其中，密码设备中的密钥管理模块，负责产生虚拟vpn各阶段的各类型密钥并存储在密钥存储区。ike(internet密钥交换协议)一阶段协商时，虚拟vpn通过客户端api向密码设备传递通信双方的nonce和cookie等参数，密钥管理模块按照协议规定的计算方法合成工作密钥skeyid_d，skeyid_a，skeyid_e并产生相对应的密钥id存储于密钥存储区；ike第二阶段协商时，虚拟vpn通过客户端api向密码设备传递通信双方的二阶段nonce、cookie和protocol、spi等参数，密钥管理模块按照协议规定的计算方法并结合一阶段存储的工作密钥skeyid_d，

skeyid_a，skeyid_e产生会话密钥和密钥id存储于密钥存储区。

密钥存储区以独立的数据库或文件目录形式存在，以虚拟vpn的ip地址信息作为数据库名或目录名，可快速定位。密钥存储区中为不同的对端虚拟vpn建立数据库表或文件，以对端虚拟vpn的ip地址信息作为数据库表名或文件名，可以直接访问。数据库表内的密钥id为主键并随着每次密钥产生或更新单调递增，对应于密钥id存放密钥和spi安全参数索引，每次检索密钥时从最大的密钥id开始倒序查找匹配的spi。

各虚拟vpn密钥存储区中的内容采用该vpn的主密钥加密存储在非易失性存储区，同时在密码设备内存中建立键值(key-value)结构的密钥缓存区，将使用过的密钥id存储于缓存区，并采用虚拟vpn自身ip地址信息+对端虚拟vpn的ip地址信息+封装协议信息+安全参数索引(spi)信息作为key值来检索密钥id。密钥缓存区有老化机制，一定时间没有使用的条目自动失效删除。密码设备中的密码部件(密码卡)仅在密码设备上电初始化之后从外部导入密钥id和密钥，掉电即丢失。

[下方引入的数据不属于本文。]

(* ===== verification/XraySettings.v ===== *)
(** * Balancers, observatories and reference cleanup of the Xray configuration

    Models src/frontend/src/pages/xray/balancers/balancer-helpers.ts and
    src/frontend/src/pages/xray/reference-cleanup.ts.  The configuration blob
    [XraySettingsValue] is a [jsval]; the functions mutate it in place in the
    source and return the updated blob here.  A [Set<string>] that is only built
    from an array and queried is the list of its elements. *)
From S2P Require Import Prelude JsString JsValue.
Local Open Scope Z_scope.

(** [set.has(v)] *)
Definition set_has (s : list string) (v : jsval) : bool :=
  match v with VStr x => existsb (String.eqb x) s | _ => false end.

(** ** balancer-helpers.ts *)

Definition DEFAULT_OBSERVATORY : jsval :=
  VObj [("subjectSelector", VArr []); ("probeURL", VStr "https://www.google.com/generate_204");
        ("probeInterval", VStr "1m"); ("enableConcurrency", VBool true)].

Definition DEFAULT_BURST_OBSERVATORY : jsval :=
  VObj [("subjectSelector", VArr []);
        ("pingConfig", VObj [("destination", VStr "https://www.google.com/generate_204");
                             ("interval", VStr "1m"); ("connectivity", VStr ""); ("timeout", VStr "5s");
                             ("sampling", VInt 2); ("httpMethod", VStr "HEAD")])].

(** [s && out.add(s)] on an insertion-ordered [Set]; selectors are strings. *)
Definition set_add (out : list string) (s : jsval) : list string :=
  match s with
  | VStr x => if String.eqb x "" || existsb (String.eqb x) out then out else out ++ [x]
  | _ => out
  end.

Definition collectSelectors (l : list jsval) : list string :=
  fold_left (fun out b => fold_left set_add (as_list (get b "selector")) out) l [].

Definition balancerRequiresBurstObservatory (b : jsval) : bool :=
  let type := or_falsy (get (get b "strategy") "type") (VStr "random") in
  is_str type "leastLoad"
  || ((is_str type "random" || is_str type "roundRobin")
      && negb (String.eqb (str_or_empty (get b "fallbackTag")) "")).

Definition balancers_of (t : jsval) : list jsval := as_list (get (get t "routing") "balancers").

Definition settingsRequireBurstObservatory (t : jsval) : bool :=
  existsb balancerRequiresBurstObservatory (balancers_of t).

Definition is_leastPing (b : jsval) : bool := is_str (get (get b "strategy") "type") "leastPing".

Definition strings (l : list string) : jsval := VArr (map VStr l).

(** [if (!t[k]) t[k] = dflt; t[k].subjectSelector = sel] *)
Definition put_observer (t : jsval) (k : string) (dflt : jsval) (sel : list string) : jsval :=
  let t := if truthy (get t k) then t else set t k dflt in
  set t k (set (get t k) "subjectSelector" (strings sel)).

Definition syncObservatories (t : jsval) : jsval :=
  let balancers := balancers_of t in
  let leastPings := List.filter is_leastPing balancers in
  let required := List.filter balancerRequiresBurstObservatory balancers in
  match required with
  | _ :: _ =>
      put_observer (del t "observatory") "burstObservatory" DEFAULT_BURST_OBSERVATORY
        (collectSelectors (required ++ leastPings))
  | [] =>
      let t := del t "burstObservatory" in
      match leastPings with
      | _ :: _ => put_observer t "observatory" DEFAULT_OBSERVATORY (collectSelectors leastPings)
      | [] => del t "observatory"
      end
  end.

(** ** reference-cleanup.ts *)

Inductive RuleFate := removed | modified.

Record RuleImpact := { ri_index : nat; ri_label : string; ri_fate : RuleFate; ri_keeps : option string }.

Record DeletionImpact :=
  { di_rules : list RuleImpact; di_balancers : list string; di_observatory : bool; di_burst : bool }.

Definition emptyImpact : DeletionImpact :=
  {| di_rules := []; di_balancers := []; di_observatory := false; di_burst := false |}.

Definition ruleList (tt : jsval) : list jsval := as_list (get (get tt "routing") "rules").
Definition balancerList (tt : jsval) : list jsval := as_list (get (get tt "routing") "balancers").
Definition outbounds_of (tt : jsval) : list jsval := as_list (get tt "outbounds").

Definition outboundTagAt (tt : jsval) (index : nat) : string :=
  str_or_empty (get (nth index (outbounds_of tt) VUndef) "tag").

Definition balancerTagAt (tt : jsval) (index : nat) : string :=
  str_or_empty (get (nth index (balancerList tt) VUndef) "tag").

Definition ruleLabel (rule : jsval) (index : nat) : string :=
  let tag := trim (str_or_empty (get rule "ruleTag")) in
  if String.eqb tag "" then "#" +:+ string_of_Z (Z.of_nat index + 1) else tag.

Definition selector_emptied (removedOutbounds : list string) (b : jsval) : bool :=
  match as_list (get b "selector") with
  | [] => false
  | selector => forallb (set_has removedOutbounds) selector
  end.

Definition balancersEmptiedBy (tt : jsval) (removedOutbounds : list string) : list string :=
  match removedOutbounds with
  | [] => []
  | _ =>
      omap (fun b =>
        let tag := str_or_empty (get b "tag") in
        if String.eqb tag "" then None
        else if selector_emptied removedOutbounds b then Some tag else None) (balancerList tt)
  end.

Record verdict := { losesOut : bool; losesBal : bool; keeps : string }.

Definition classifyRule (rule : jsval) (removedOutbounds removedBalancers : list string) : option verdict :=
  let out := str_or_empty (get rule "outboundTag") in
  let bal := str_or_empty (get rule "balancerTag") in
  let losesOut := negb (String.eqb out "") && existsb (String.eqb out) removedOutbounds in
  let losesBal := negb (String.eqb bal "") && existsb (String.eqb bal) removedBalancers in
  if negb losesOut && negb losesBal then None
  else
    let keptOut := if negb (String.eqb out "") && negb losesOut then out else "" in
    let keptBal := if negb (String.eqb bal "") && negb losesBal then bal else "" in
    Some {| losesOut := losesOut; losesBal := losesBal;
            keeps := if String.eqb keptOut "" then keptBal else keptOut |}.

Fixpoint ruleImpacts_from (index : nat) (rules : list jsval) (ro rb : list string) : list RuleImpact :=
  match rules with
  | [] => []
  | rule :: rules =>
      match classifyRule rule ro rb with
      | None => ruleImpacts_from (S index) rules ro rb
      | Some v =>
          (if negb (String.eqb (keeps v) "")
           then {| ri_index := index; ri_label := ruleLabel rule index; ri_fate := modified; ri_keeps := Some (keeps v) |}
           else {| ri_index := index; ri_label := ruleLabel rule index; ri_fate := removed; ri_keeps := None |})
          :: ruleImpacts_from (S index) rules ro rb
      end
  end.

Definition ruleImpacts (tt : jsval) (ro rb : list string) : list RuleImpact :=
  ruleImpacts_from 0 (ruleList tt) ro rb.

(** The rule after the dead references are deleted from it. *)
Definition stripRule (v : verdict) (rule : jsval) : jsval :=
  let rule := if losesOut v then del rule "outboundTag" else rule in
  if losesBal v then del rule "balancerTag" else rule.

Definition cleanRule (ro rb : list string) (rule : jsval) : option jsval :=
  match classifyRule rule ro rb with
  | None => Some rule
  | Some v => if negb (String.eqb (keeps v) "") then Some (stripRule v rule) else None
  end.

Definition cleanBalancer (ro rb : list string) (balancer : jsval) : option jsval :=
  if negb (truthy balancer) then None
  else if set_has rb (get balancer "tag") then None
  else
    let balancer :=
      match ro, get balancer "selector" with
      | _ :: _, VArr sel => set balancer "selector" (VArr (List.filter (fun s => negb (set_has ro s)) sel))
      | _, _ => balancer
      end in
    Some (if set_has ro (get balancer "fallbackTag") then set balancer "fallbackTag" (VStr "") else balancer).

(** [delete outbound.streamSettings.sockopt.dialerProxy] when it names a removed outbound. *)
Definition cleanDialer (ro : list string) (outbound : jsval) : jsval :=
  let stream := get outbound "streamSettings" in
  let sockopt := get stream "sockopt" in
  if truthy sockopt && set_has ro (get sockopt "dialerProxy")
  then set outbound "streamSettings" (set stream "sockopt" (del sockopt "dialerProxy"))
  else outbound.

(** [if (tt.routing && Array.isArray(tt.routing[k])) tt.routing[k] = f(tt.routing[k])] *)
Definition update_routing (k : string) (f : list jsval -> list jsval) (tt : jsval) : jsval :=
  match get (get tt "routing") k with
  | VArr l => set tt "routing" (set (get tt "routing") k (VArr (f l)))
  | _ => tt
  end.

Definition applyCleanup (tt : jsval) (ro rb : list string) : jsval :=
  let tt := update_routing "rules" (omap (cleanRule ro rb)) tt in
  let tt := update_routing "balancers" (omap (cleanBalancer ro rb)) tt in
  let tt :=
    match ro, get tt "outbounds" with
    | _ :: _, VArr l =>
        set tt "outbounds"
          (VArr (map (cleanDialer ro) (List.filter (fun o => negb (set_has ro (get o "tag"))) l)))
    | _, _ => tt
    end in
  syncObservatories tt.

(** The clone made by [JSON.parse(JSON.stringify(tt))] is the same value. *)
Definition observersRemovedBy (tt : jsval) (ro rb : list string) : bool * bool :=
  let hadObservatory := truthy (get tt "observatory") in
  let hadBurst := truthy (get tt "burstObservatory") in
  if negb hadObservatory && negb hadBurst then (false, false)
  else
    let clone := applyCleanup tt ro rb in
    (hadObservatory && negb (truthy (get clone "observatory")),
     hadBurst && negb (truthy (get clone "burstObservatory"))).

Definition planBalancerDeletion (tt : jsval) (index : nat) : DeletionImpact :=
  let tag := balancerTagAt tt index in
  if String.eqb tag "" then emptyImpact
  else
    let obs := observersRemovedBy tt [] [tag] in
    {| di_rules := ruleImpacts tt [] [tag]; di_balancers := [];
       di_observatory := obs.1; di_burst := obs.2 |}.

(** [l.splice(index, 1)] *)
Definition splice1 (index : nat) (l : list jsval) : list jsval := take index l ++ drop (S index) l.

Definition applyBalancerDeletion (tt : jsval) (index : nat) : jsval :=
  let tag := balancerTagAt tt index in
  if String.eqb tag "" then syncObservatories (update_routing "balancers" (splice1 index) tt)
  else applyCleanup tt [] [tag].

Definition planOutboundDeletion (tt : jsval) (index : nat) : DeletionImpact :=
  let tag := outboundTagAt tt index in
  if String.eqb tag "" then emptyImpact
  else
    let cascaded := balancersEmptiedBy tt [tag] in
    let obs := observersRemovedBy tt [tag] cascaded in
    {| di_rules := ruleImpacts tt [tag] cascaded; di_balancers := cascaded;
       di_observatory := obs.1; di_burst := obs.2 |}.

Definition applyOutboundDeletion (tt : jsval) (index : nat) : jsval :=
  let tag := outboundTagAt tt index in
  if String.eqb tag "" then
    syncObservatories
      (match get tt "outbounds" with
       | VArr l => set tt "outbounds" (VArr (splice1 index l))
       | _ => tt
       end)
  else applyCleanup tt [tag] (balancersEmptiedBy tt [tag]).

(** ** What each block touches *)

Lemma get_VArr_obj v k l : get v k = VArr l -> exists o, v = VObj o.
Proof. destruct v; cbn; try done. eauto. Qed.

Lemma get_put_observer_ne t k d sel k' : k <> k' -> get (put_observer t k d sel) k' = get t k'.
Proof.
  intros H. unfold put_observer. rewrite get_set_ne by done.
  destruct (truthy (get t k)); [done|]. by rewrite get_set_ne.
Qed.

Lemma get_sync_ne t k :
  k <> "observatory" -> k <> "burstObservatory" -> get (syncObservatories t) k = get t k.
Proof.
  intros H1 H2. unfold syncObservatories.
  repeat case_match; rewrite ?get_put_observer_ne, ?get_del_ne by done; done.
Qed.

Lemma get_update_routing_ne k f tt k' : k' <> "routing" -> get (update_routing k f tt) k' = get tt k'.
Proof. intros H. unfold update_routing. case_match; try done. by rewrite get_set_ne. Qed.

Lemma routing_update_eq k f tt :
  f [] = [] ->
  as_list (get (get (update_routing k f tt) "routing") k) = f (as_list (get (get tt "routing") k)).
Proof.
  intros Hf. unfold update_routing. destruct (get (get tt "routing") k) eqn:E; rewrite ?E; try done.
  destruct (get_VArr_obj _ _ _ E) as [r Er].
  assert (exists o, tt = VObj o) as [o ->] by (destruct tt; cbn in Er; try done; eauto).
  rewrite get_set_eq by eauto. by rewrite Er, get_set_eq by eauto.
Qed.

密码设备中还有密码服务模块，在ike密钥协商以及ipsec隧道建立和运转过程中的各种对称加解密、非对称加解密、签名验签等密码运算都通过密码服务模块调用密码部件(密码卡)实现。每次调用密码服务时，密码服务模块首先将虚拟vpn自身ip地址信息+对端虚拟vpn的ip地址信息+封装协议信息+安全参数索引(spi)信息作为key在密钥缓存区中查找密钥id，查找成功即将该密钥id作为接口参数调用密码部件；查找不成功则通过调用者虚拟vpn的ip地址信息定位密钥存储区，根据对端虚拟vpn的ip地址信息定位数据库表或文件，然后从最大的密钥id开始倒序查找匹配的spi从而得到密钥，使用虚拟vpn主密钥解密密钥后将密钥id和对应的密钥导入密码部件，并将虚拟vpn自身ip地址信息+对端虚拟vpn的ip地址信息+封装协议信息+安全参数索引(spi)信息作为key，以密钥id作为value存储在键值结构的密钥缓存区。

密码设备中的信息同步模块，负责注册密码设备到密码设备集群并在整个集群中同步密钥和抗重放序列号。信息同步模块将密码设备以client的角色注册到zookeeper或etcd等分布式协调服务系统中，并通过到zookeeper或etcd系统建立名字服务节点(nameserviceznode)将密码设备ip地址注册并更新工作健康状态；建立配置节点(configurationznode)，将该密码设备收到的虚拟vpn在密钥交换过程中产生的密钥素材、每次vpn隧道加解密调用的抗重放序列号连同密钥id、虚拟vpn自身ip地址以及对端虚拟vpn的ip地址信息/封装协议信息/安全参数索引(spi)信息三元组信息在密码设备集群中进行实时同步，保障整个密码设备集群存储一致的密钥信息和抗重放序列号信息。密钥的同步通过密钥素材的同步实现，各密码设备仍需要根据密钥素材自己计算产生密钥并按照对应的密钥id存储。

采用密码设备集群为虚拟vpn提供密钥管理和密码运算服务，密钥等敏感数据的产生和存储、使用等均在安全可靠的密码设备内进行，消除在云主机中的虚拟vpn在共享物理内存及快照带来的密钥泄露和被篡改的安全风险，此外抗重放序列号的同步也通过统一的密码设备集群进行，保障了时效性和准确性，虚拟vpn的迁移在以上技术的保障下可以安全快速地进行。

以上仅是本发明的优选实施方式，应当指出的是，上述优选实施方式不应视为对本发明的限制，本发明的保护范围应当以权利要求所限定的范围为准。对于本技术领域的普通技术人员来说，在不脱离本发明的精神和范围内，还可以做出若干改进和润饰，这些改进和润饰也应视为本发明的保护范围。